The USD/JPY failed to develop momentum on either side (bullish and bearish) and remained stuck near the 142.00 handle on Friday.
It appears that the markets now believe strongly in a policy pivot from the Fed starting as early as March 2024. According to forecasts, a minimum of 3 rate cuts will likely take place in 2024 that will be worth around 75 bps. This means the interest rate in the USA will be near 5.5% in 2024.
The comments from the Fed chairman led to a selling rally in the USD and made it the worst currency against other FX majors. As a result, the USD/JPY also turned lower, which had more to do with the USD's weakness as opposed to the JPY's strength.

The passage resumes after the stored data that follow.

Lemma keeps_get_operand (s : CPU.t) : keeps_at Q CPU.get_operand s.
Proof. unfold CPU.get_operand. keep. Qed.

Lemma keeps_store (data : Z) (s : CPU.t) : keeps_at Q (CPU.store data) s.
Proof. unfold CPU.store. keep. Qed.

Hint Resolve keeps_set_nz_flags keeps_read_wrapped_page keeps_get_operand
  keeps_store : keeps.

Lemma keeps_resolve_immediate (s : CPU.t) : keeps_at Q CPU.resolve_immediate s.
Proof. unfold CPU.resolve_immediate. keep. Qed.

Lemma keeps_resolve_zeropage (offset : Z) (s : CPU.t) :
  keeps_at Q (CPU.resolve_zeropage offset) s.
Proof. unfold CPU.resolve_zeropage. keep. Qed.

Lemma keeps_resolve_absolute (offset : Z) (s : CPU.t) :
  keeps_at Q (CPU.resolve_absolute offset) s.
Proof. unfold CPU.resolve_absolute. keep. Qed.

Lemma keeps_resolve_indirect (s : CPU.t) : keeps_at Q CPU.resolve_indirect s.
Proof. unfold CPU.resolve_indirect. keep. Qed.

Lemma keeps_resolve_preindex_indirect (s : CPU.t) :
  keeps_at Q CPU.resolve_preindex_indirect s.
Proof. unfold CPU.resolve_preindex_indirect. keep. Qed.

Lemma keeps_resolve_postindex_indirect (s : CPU.t) :
  keeps_at Q CPU.resolve_postindex_indirect s.
Proof. unfold CPU.resolve_postindex_indirect. keep. Qed.

Hint Resolve keeps_resolve_immediate keeps_resolve_zeropage keeps_resolve_absolute
  keeps_resolve_indirect keeps_resolve_preindex_indirect
  keeps_resolve_postindex_indirect : keeps.

Lemma keeps_resolve (mode : CPU.AddressMode) (s : CPU.t) :
  keeps_at Q (CPU.resolve mode) s.
Proof. unfold CPU.resolve, CPU.resolve_relative. destruct mode; keep. Qed.

Lemma keeps_adc_ (operand : Z) (s : CPU.t) : keeps_at Q (CPU.adc_ operand) s.
Proof. unfold CPU.adc_. keep. Qed.

Lemma keeps_branch (condition : bool) (s : CPU.t) :
  keeps_at Q (CPU.branch condition) s.
Proof. unfold CPU.branch. keep. Qed.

Next week, the market players will be looking at how the Bank of Japan handles its interest rate policy. Given the history of Japan's central bank, the chances of any rate hikes are very slim.
However, the markets still believe that the BoJ may issue a surprise at the upcoming meeting. That's why there's a high chance that the interest rate in Japan will remain near -0.1% with no change at all.
The decline in the USD/JPY occurred during the Wednesday when the Fed chairman expressed his views. This sent the Dollar/Yen pair lower toward the 141.00 support zone. However, the pair has managed to cross 142.00 before the week's end, but it is still in the red.
If we look at the weekly performance of USD/JPY from peak to trough, the price has changed by -3.85%. In addition, the USD/JPY has also turned further away from the 200 SMA on the hourly chart, which is now sitting at 145.00.
Despite the recent weakness, the USD is still up by 8% from its yearly opening price, which means not all is lost for the USD/JPY bulls.